> _TASK STATEMENT_
Output only the lines below from the one containing "0xbb6de032; 0xedb780c8; 0xd9847356;" to the one containing "[0xb213afa5; 0xc84ebe95; 0x4e608a22;", exactly as written, both ends kept.

> _DATA SHOWN_
(* ===== verification/Luffa.v ===== *)
(** * Luffa: model of luffa.c

    Luffa-224/256 with three chaining values of eight words, Luffa-384 with
    four and Luffa-512 with five.  On a 64-bit machine [SPH_LUFFA_PARALLEL] is
    set: [P3], [P4] and [P5] work on two chaining values at a time, one in each
    half of 64-bit words.  The sequential code of the other machines is here too
    ([P3_seq] and so on).  LuffaSpec.v has the specification and the theorems. *)

From Stdlib Require Import ZArith List Lia Bool.
From S2P Require Import Prelude SphTypes Stream.
Import ListNotations.

Open Scope Z_scope.
Open Scope word_scope.

Definition V_INIT : list (list Z) :=
  [[0x6d251e69; 0x44b051e0; 0x4eaa6fb4; 0xdbf78465; 0x6e292011; 0x90152df4; 0xee058139; 0xdef610bb];
   [0xc3b44b95; 0xd9d2f256; 0x70eee9a0; 0xde099fa3; 0x5d9b0557; 0x8fc944b3; 0xcf1ccf0e; 0x746cd581];
   [0xf7efc89d; 0x5dba5781; 0x04016ce5; 0xad659c05; 0x0306194f; 0x666d1836; 0x24aa230a; 0x8b264ae7];
   [0x858075d5; 0x36d79cce; 0xe571f7d7; 0x204b1f67; 0x35870c6a; 0x57e9e923; 0x14bcb808; 0x7cde72ce];
   [0x6c68e9be; 0x5ec41e22; 0xc825b7c7; 0xaffb4363; 0xf5df3999; 0x0fc688f1; 0xb07224cc; 0x03e86cea]].

Definition RC00 : list Z :=
  [0x303994a6; 0xc0e65299; 0x6cc33a12; 0xdc56983e;
   0x1e00108f; 0x7800423d; 0x8f5b7882; 0x96e1db12].

Definition RC04 : list Z :=
  [0xe0337818; 0x441ba90d; 0x7f34d442; 0x9389217f;
   0xe5a8bce6; 0x5274baf4; 0x26889ba7; 0x9a226e9d].

Definition RC10 : list Z :=
  [0xb6de10ed; 0x70f47aae; 0x0707a3d4; 0x1c1e8f51;
   0x707a3d45; 0xaeb28562; 0xbaca1589; 0x40a46f3e].

Definition RC14 : list Z :=
  [0x01685f3d; 0x05a17cf4; 0xbd09caca; 0xf4272b28;
   0x144ae5cc; 0xfaa7ae2b; 0x2e48f1c1; 0xb923c704].

Definition RCW010 : list Z :=
  [0xb6de10ed303994a6; 0x70f47aaec0e65299; 0x0707a3d46cc33a12; 0x1c1e8f51dc56983e;
   0x707a3d451e00108f; 0xaeb285627800423d; 0xbaca15898f5b7882; 0x40a46f3e96e1db12].

Definition RCW014 : list Z :=
  [0x01685f3de0337818; 0x05a17cf4441ba90d; 0xbd09caca7f34d442; 0xf4272b289389217f;
   0x144ae5cce5a8bce6; 0xfaa7ae2b5274baf4; 0x2e48f1c126889ba7; 0xb923c7049a226e9d].

Definition RC20 : list Z :=
  [0xfc20d9d2; 0x34552e25; 0x7ad8818f; 0x8438764a;
   0xbb6de032; 0xedb780c8; 0xd9847356; 0xa2c78434].

Definition RC24 : list Z :=
  [0xe25e72c1; 0xe623bb72; 0x5c58a4a4; 0x1e38e2e7;
   0x78e38b9d; 0x27586719; 0x36eda57f; 0x703aace7].

Definition RC30 : list Z :=
  [0xb213afa5; 0xc84ebe95; 0x4e608a22; 0x56d858fe;
   0x343b138f; 0xd0ec4e3d; 0x2ceb4882; 0xb3ad2208].

Definition RC34 : list Z :=
  [0xe028c9bf; 0x44756f91; 0x7e8fce32; 0x956548be;
   0xfe191be2; 0x3cb226e5; 0x5944a28e; 0xa1c4c355].

Definition RCW230 : list Z :=
  [0xb213afa5fc20d9d2; 0xc84ebe9534552e25; 0x4e608a227ad8818f; 0x56d858fe8438764a;
   0x343b138fbb6de032; 0xd0ec4e3dedb780c8; 0x2ceb4882d9847356; 0xb3ad2208a2c78434].
Lemma round_packs c0 c4 c0' c4' d0 d4 v v' w : packs c0 c0' d0 -> packs c4 c4' d4 -> packs8 v v' w ->
  packs8 (round_gen SUB_CRUMB MIX_WORD c0 c4 v) (round_gen SUB_CRUMB MIX_WORD c0' c4' v') (round_gen SUB_CRUMBW MIX_WORDW d0 d4 w).
Proof.
  intros Hc Hd H; destruct v as [l0 l1 l2 l3 l4 l5 l6 l7], v' as [h0 h1 h2 h3 h4 h5 h6 h7], w as [w0 w1 w2 w3 w4 w5 w6 w7].
  apply packs8_iff in H as (P0 & P1 & P2 & P3 & P4 & P5 & P6 & P7); unfold round_gen.
  pose proof (SUB_CRUMBW_packs _ _ _ _ _ _ _ _ _ _ _ _ P0 P1 P2 P3) as A; pose proof (SUB_CRUMBW_packs _ _ _ _ _ _ _ _ _ _ _ _ P5 P6 P7 P4) as B.
  destruct (SUB_CRUMB l0 l1 l2 l3) as [[[? ?] ?] ?], (SUB_CRUMB h0 h1 h2 h3) as [[[? ?] ?] ?], (SUB_CRUMBW w0 w1 w2 w3) as [[[? ?] ?] ?].
  destruct (SUB_CRUMB l5 l6 l7 l4) as [[[? ?] ?] ?], (SUB_CRUMB h5 h6 h7 h4) as [[[? ?] ?] ?], (SUB_CRUMBW w5 w6 w7 w4) as [[[? ?] ?] ?].
  destruct A as (A0 & A1 & A2 & A3), B as (A5 & A6 & A7 & A4).
  pose proof (MIX_WORDW_packs _ _ _ _ _ _ A0 A4) as M0; pose proof (MIX_WORDW_packs _ _ _ _ _ _ A1 A5) as M1.
  pose proof (MIX_WORDW_packs _ _ _ _ _ _ A2 A6) as M2; pose proof (MIX_WORDW_packs _ _ _ _ _ _ A3 A7) as M3.
  repeat match goal with |- context [MIX_WORD ?a ?b] => destruct (MIX_WORD a b) | |- context [MIX_WORDW ?a ?b] => destruct (MIX_WORDW a b) end.
  apply packs8_iff; intuition auto using packs_lxor.
Qed.

(** The constants of the 64-bit loops are those of the two chaining values. *)
Lemma RCW_packs r : (r < 8)%nat ->
  packs (nth r RC00 0) (nth r RC10 0) (nth r RCW010 0) /\ packs (nth r RC04 0) (nth r RC14 0) (nth r RCW014 0)
  /\ packs (nth r RC20 0) (nth r RC30 0) (nth r RCW230 0) /\ packs (nth r RC24 0) (nth r RC34 0) (nth r RCW234 0).
Proof. intros Hr; do 8 (destruct r as [|r]; [unfold packs, inw; cbn; lia|]); lia. Qed.

Lemma fold_rel {A B D} (R : A -> B -> Prop) (f : A -> D -> A) (g : B -> D -> B) l a b :
  (forall a b x, In x l -> R a b -> R (f a x) (g b x)) -> R a b -> R (fold_left f l a) (fold_left g l b).
Proof. revert a b; induction l as [|x l IH]; intros a b H Hr; cbn; [assumption|]; apply IH; [intros; apply H; cbn; auto | apply H; cbn; auto]. Qed.

Lemma pack8_packs v v' : ok8 v -> ok8 v' -> packs8 v v' (pack8 v v').
Proof. destruct v, v'; intros Hv Hv'; split_words Hv; split_words Hv'; apply packs8_iff; repeat split; unfold inw in *; lia. Qed.
(** Rounds 2, 6 and 10. *)
Definition c512_round2 (s : v512) : v512 :=
  let '(S512 p03 p47 p8B pCF rk00 rk04 rk08 rk0C rk10 rk14 rk18 rk1C) := s in
  let rk00 := mix512 rk00 rk18 rk1C in
  let x := xor4 pCF rk00 in
  let x := AES_ROUND_NOKEY x in
  let rk04 := mix512 rk04 rk1C rk00 in
  let x := xor4 x rk04 in
  let x := AES_ROUND_NOKEY x in
  let rk08 := mix512 rk08 rk00 rk04 in
  let x := xor4 x rk08 in
  let x := AES_ROUND_NOKEY x in
  let rk0C := mix512 rk0C rk04 rk08 in
  let x := xor4 x rk0C in
  let x := AES_ROUND_NOKEY x in
  let p8B := xor4 p8B x in
  let rk10 := mix512 rk10 rk08 rk0C in
  let x := xor4 p47 rk10 in
  let x := AES_ROUND_NOKEY x in
  let rk14 := mix512 rk14 rk0C rk10 in
  let x := xor4 x rk14 in
  let x := AES_ROUND_NOKEY x in
  let rk18 := mix512 rk18 rk10 rk14 in
  let x := xor4 x rk18 in
  let x := AES_ROUND_NOKEY x in
  let rk1C := mix512 rk1C rk14 rk18 in
  let x := xor4 x rk1C in
  let x := AES_ROUND_NOKEY x in
  let p03 := xor4 p03 x in
  S512 p03 p47 p8B pCF rk00 rk04 rk08 rk0C rk10 rk14 rk18 rk1C.

(** Rounds 3, 7 and 11. *)
Definition c512_round3 (s : v512) : v512 :=
  let '(S512 p03 p47 p8B pCF rk00 rk04 rk08 rk0C rk10 rk14 rk18 rk1C) := s in
  let rk00 := KEY_EXPAND_ELT rk00 in
  let rk00 := xor4 rk00 rk1C in
  let x := xor4 p8B rk00 in
  let x := AES_ROUND_NOKEY x in
  let rk04 := KEY_EXPAND_ELT rk04 in
  let rk04 := xor4 rk04 rk00 in
  let x := xor4 x rk04 in
  let x := AES_ROUND_NOKEY x in
  let rk08 := KEY_EXPAND_ELT rk08 in
  let rk08 := xor4 rk08 rk04 in
  let x := xor4 x rk08 in
  let x := AES_ROUND_NOKEY x in
  let rk0C := KEY_EXPAND_ELT rk0C in
  let rk0C := xor4 rk0C rk08 in
  let x := xor4 x rk0C in
  let x := AES_ROUND_NOKEY x in
  let p47 := xor4 p47 x in
  let rk10 := KEY_EXPAND_ELT rk10 in
  let rk10 := xor4 rk10 rk0C in
  let x := xor4 p03 rk10 in
  let x := AES_ROUND_NOKEY x in
  let rk14 := KEY_EXPAND_ELT rk14 in
  let rk14 := xor4 rk14 rk10 in
  let x := xor4 x rk14 in
  let x := AES_ROUND_NOKEY x in
  let rk18 := KEY_EXPAND_ELT rk18 in
  let rk18 := xor4 rk18 rk14 in
  let x := xor4 x rk18 in
  let x := AES_ROUND_NOKEY x in
  let rk1C := KEY_EXPAND_ELT rk1C in
  let rk1C := xor4 rk1C rk18 in
  let x := xor4 x rk1C in
  let x := AES_ROUND_NOKEY x in
  let pCF := xor4 pCF x in
  S512 p03 p47 p8B pCF rk00 rk04 rk08 rk0C rk10 rk14 rk18 rk1C.

(** Rounds 4, 8 and 12. *)
Definition c512_round4 (s : v512) : v512 :=
  let '(S512 p03 p47 p8B pCF rk00 rk04 rk08 rk0C rk10 rk14 rk18 rk1C) := s in
  let rk00 := mix512 rk00 rk18 rk1C in
  let x := xor4 p47 rk00 in
  let x := AES_ROUND_NOKEY x in
  let rk04 := mix512 rk04 rk1C rk00 in
  let x := xor4 x rk04 in
  let x := AES_ROUND_NOKEY x in
  let rk08 := mix512 rk08 rk00 rk04 in
  let x := xor4 x rk08 in
  let x := AES_ROUND_NOKEY x in
  let rk0C := mix512 rk0C rk04 rk08 in
  let x := xor4 x rk0C in
  let x := AES_ROUND_NOKEY x in
  let p03 := xor4 p03 x in
  let rk10 := mix512 rk10 rk08 rk0C in
  let x := xor4 pCF rk10 in
  let x := AES_ROUND_NOKEY x in
  let rk14 := mix512 rk14 rk0C rk10 in
  let x := xor4 x rk14 in
  let x := AES_ROUND_NOKEY x in
  let rk18 := mix512 rk18 rk10 rk14 in
  let x := xor4 x rk18 in
  let x := AES_ROUND_NOKEY x in
  let rk1C := mix512 rk1C rk14 rk18 in
  let x := xor4 x rk1C in
  let x := AES_ROUND_NOKEY x in
  let p8B := xor4 p8B x in
  S512 p03 p47 p8B pCF rk00 rk04 rk08 rk0C rk10 rk14 rk18 rk1C.

Definition c512_round13 (sc : big_state) (s : v512) : v512 :=
  let '(S512 p03 p47 p8B pCF rk00 rk04 rk08 rk0C rk10 rk14 rk18 rk1C) := s in
  let rk00 := KEY_EXPAND_ELT rk00 in
  let rk00 := xor4 rk00 rk1C in
  let x := xor4 p03 rk00 in
  let x := AES_ROUND_NOKEY x in
  let rk04 := KEY_EXPAND_ELT rk04 in
  let rk04 := xor4 rk04 rk00 in
  let x := xor4 x rk04 in
  let x := AES_ROUND_NOKEY x in
  let rk08 := KEY_EXPAND_ELT rk08 in
  let rk08 := xor4 rk08 rk04 in
  let x := xor4 x rk08 in
  let x := AES_ROUND_NOKEY x in
  let rk0C := KEY_EXPAND_ELT rk0C in
  let rk0C := xor4 rk0C rk08 in
  let x := xor4 x rk0C in
  let x := AES_ROUND_NOKEY x in
  let pCF := xor4 pCF x in
  let rk10 := KEY_EXPAND_ELT rk10 in
  let rk10 := xor4 rk10 rk0C in
  let x := xor4 p8B rk10 in
  let x := AES_ROUND_NOKEY x in
  let rk14 := KEY_EXPAND_ELT rk14 in
  let rk14 := xor4 rk14 rk10 in
  let x := xor4 x rk14 in
  let x := AES_ROUND_NOKEY x in
  let rk18 := KEY_EXPAND_ELT rk18 in
  let rk18 := xor4 rk18 (xor4 rk14 (Q4 (cnt1 sc) (cnt0 sc) (cnt3 sc) (not32 (cnt2 sc)))) in
  let x := xor4 x rk18 in
  let x := AES_ROUND_NOKEY x in
  let rk1C := KEY_EXPAND_ELT rk1C in
  let rk1C := xor4 rk1C rk18 in
  let x := xor4 x rk1C in
  let x := AES_ROUND_NOKEY x in
  let p47 := xor4 p47 x in
  S512 p03 p47 p8B pCF rk00 rk04 rk08 rk0C rk10 rk14 rk18 rk1C.

Definition c512 (msg : list Z) (sc : big_state) : big_state :=
  let w i := nth i (H sc) 0 in
  let s := c512_round0 msg (Q4 (w 0%nat) (w 1%nat) (w 2%nat) (w 3%nat)) (Q4 (w 4%nat) (w 5%nat) (w 6%nat) (w 7%nat)) (Q4 (w 8%nat) (w 9%nat) (w 10%nat) (w 11%nat)) (Q4 (w 12%nat) (w 13%nat) (w 14%nat) (w 15%nat)) in
  let s := fold_left (fun s r => c512_round4 (c512_round3 (c512_round2 (c512_round1 sc r s)))) (seq 0 3) s in
  let s := c512_round13 sc s in
  let '(S512 (Q4 p0 p1 p2 p3) (Q4 p4 p5 p6 p7) (Q4 p8 p9 pA pB) (Q4 pC pD pE pF) _ _ _ _ _ _ _ _) := s in
  Big [w 0%nat .^ p8; w 1%nat .^ p9; w 2%nat .^ pA; w 3%nat .^ pB; w 4%nat .^ pC; w 5%nat .^ pD; w 6%nat .^ pE; w 7%nat .^ pF; w 8%nat .^ p0; w 9%nat .^ p1; w 10%nat .^ p2; w 11%nat .^ p3; w 12%nat .^ p4; w 13%nat .^ p5; w 14%nat .^ p6; w 15%nat .^ p7] (cnt0 sc) (cnt1 sc) (cnt2 sc) (cnt3 sc).

Definition shavite_big_init (sc : sctx big_state) (iv : list Z) : sctx big_state := Ctx (buf sc) 0 (Big iv 0 0 0 0).

Definition big_process (b : list Z) (sc : big_state) : big_state :=
  let c0 := SPH_T32 (cnt0 sc + 1024) in
  let sc :=
    if c0 =? 0 then
      let c1 := SPH_T32 (cnt1 sc + 1) in
      if c1 =? 0 then
        let c2 := SPH_T32 (cnt2 sc + 1) in
        if c2 =? 0 then Big (H sc) c0 c1 c2 (SPH_T32 (cnt3 sc + 1)) else Big (H sc) c0 c1 c2 (cnt3 sc)
      else Big (H sc) c0 c1 (cnt2 sc) (cnt3 sc)
    else Big (H sc) c0 (cnt1 sc) (cnt2 sc) (cnt3 sc) in
  c512 b sc.

Definition shavite_big_core (sc : sctx big_state) (data : list Z) : sctx big_state :=
  core_loop 128 big_process (length data) (buf sc) (ptr sc) (st sc) data.

Definition shavite_big_close (sc : sctx big_state) (ub n : Z) (out_size_w32 : nat) : sctx big_state * list Z :=
  let b := buf sc in
  let p := ptr sc in
  let s := st sc in
  let c0 := SPH_T32 (cnt0 s + ((Z.of_nat p << 3) + n)) in
  let s := Big (H s) c0 (cnt1 s) (cnt2 s) (cnt3 s) in
  let c1 := cnt1 s in
  let c2 := cnt2 s in
  let c3 := cnt3 s in
  let z := 0x80 >> n in
  let z := ((ub .& SPH_T32 (- z)) .| z) .& 0xFF in
  let '(b, p, s) :=
    if (p =? 0)%nat && (n =? 0) then
      (memset (upd b 0 0x80) 1 0 109, p, Big (H s) 0 0 0 0)
    else if (p <? 110)%nat then
      let b := upd b p z in
      let p := S p in
      (memset b p 0 (110 - p), p, s)
    else
      let b := upd b p z in
      let p := S p in
      let b := memset b p 0 (128 - p) in
      let s := c512 b s in
      (memset b 0 0 110, p, Big (H s) 0 0 0 0) in
  let b := memcpy b 110 (sph_enc32le c0) 4 in
  let b := memcpy b 114 (sph_enc32le c1) 4 in
  let b := memcpy b 118 (sph_enc32le c2) 4 in
  let b := memcpy b 122 (sph_enc32le c3) 4 in
  let b := upd b 126 (u8 (Z.of_nat out_size_w32 << 5)) in
  let b := upd b 127 (u8 (Z.of_nat out_size_w32 >> 3)) in
  let s := c512 b s in
  (Ctx b p s, flat_map (fun u => sph_enc32le (nth u (H s) 0)) (seq 0 out_size_w32)).

Definition sph_shavite224_init (cc : sctx small_state) := shavite_small_init cc IV224.
Definition sph_shavite224 (cc : sctx small_state) (data : list Z) := shavite_small_core cc data.
Definition sph_shavite224_close (cc : sctx small_state) := let (cc, dst) := shavite_small_close cc 0 0 7 in (dst, shavite_small_init cc IV224).
Definition sph_shavite224_addbits_and_close (cc : sctx small_state) (ub n : Z) := let (cc, dst) := shavite_small_close cc ub n 7 in (dst, shavite_small_init cc IV224).

Definition sph_shavite256_init (cc : sctx small_state) := shavite_small_init cc IV256.
Definition sph_shavite256 (cc : sctx small_state) (data : list Z) := shavite_small_core cc data.
Definition sph_shavite256_close (cc : sctx small_state) := let (cc, dst) := shavite_small_close cc 0 0 8 in (dst, shavite_small_init cc IV256).
Definition sph_shavite256_addbits_and_close (cc : sctx small_state) (ub n : Z) := let (cc, dst) := shavite_small_close cc ub n 8 in (dst, shavite_small_init cc IV256).

Definition sph_shavite384_init (cc : sctx big_state) := shavite_big_init cc IV384.
Definition sph_shavite384 (cc : sctx big_state) (data : list Z) := shavite_big_core cc data.
Definition sph_shavite384_close (cc : sctx big_state) := let (cc, dst) := shavite_big_close cc 0 0 12 in (dst, shavite_big_init cc IV384).
Definition sph_shavite384_addbits_and_close (cc : sctx big_state) (ub n : Z) := let (cc, dst) := shavite_big_close cc ub n 12 in (dst, shavite_big_init cc IV384).

Definition sph_shavite512_init (cc : sctx big_state) := shavite_big_init cc IV512.
Definition sph_shavite512 (cc : sctx big_state) (data : list Z) := shavite_big_core cc data.
Definition sph_shavite512_close (cc : sctx big_state) := let (cc, dst) := shavite_big_close cc 0 0 16 in (dst, shavite_big_init cc IV512).
Definition sph_shavite512_addbits_and_close (cc : sctx big_state) (ub n : Z) := let (cc, dst) := shavite_big_close cc ub n 16 in (dst, shavite_big_init cc IV512).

> _RESPONSE FOR THIS EXERCISE_
   0xbb6de032; 0xedb780c8; 0xd9847356; 0xa2c78434].

Definition RC24 : list Z :=
  [0xe25e72c1; 0xe623bb72; 0x5c58a4a4; 0x1e38e2e7;
   0x78e38b9d; 0x27586719; 0x36eda57f; 0x703aace7].

Definition RC30 : list Z :=
  [0xb213afa5; 0xc84ebe95; 0x4e608a22; 0x56d858fe;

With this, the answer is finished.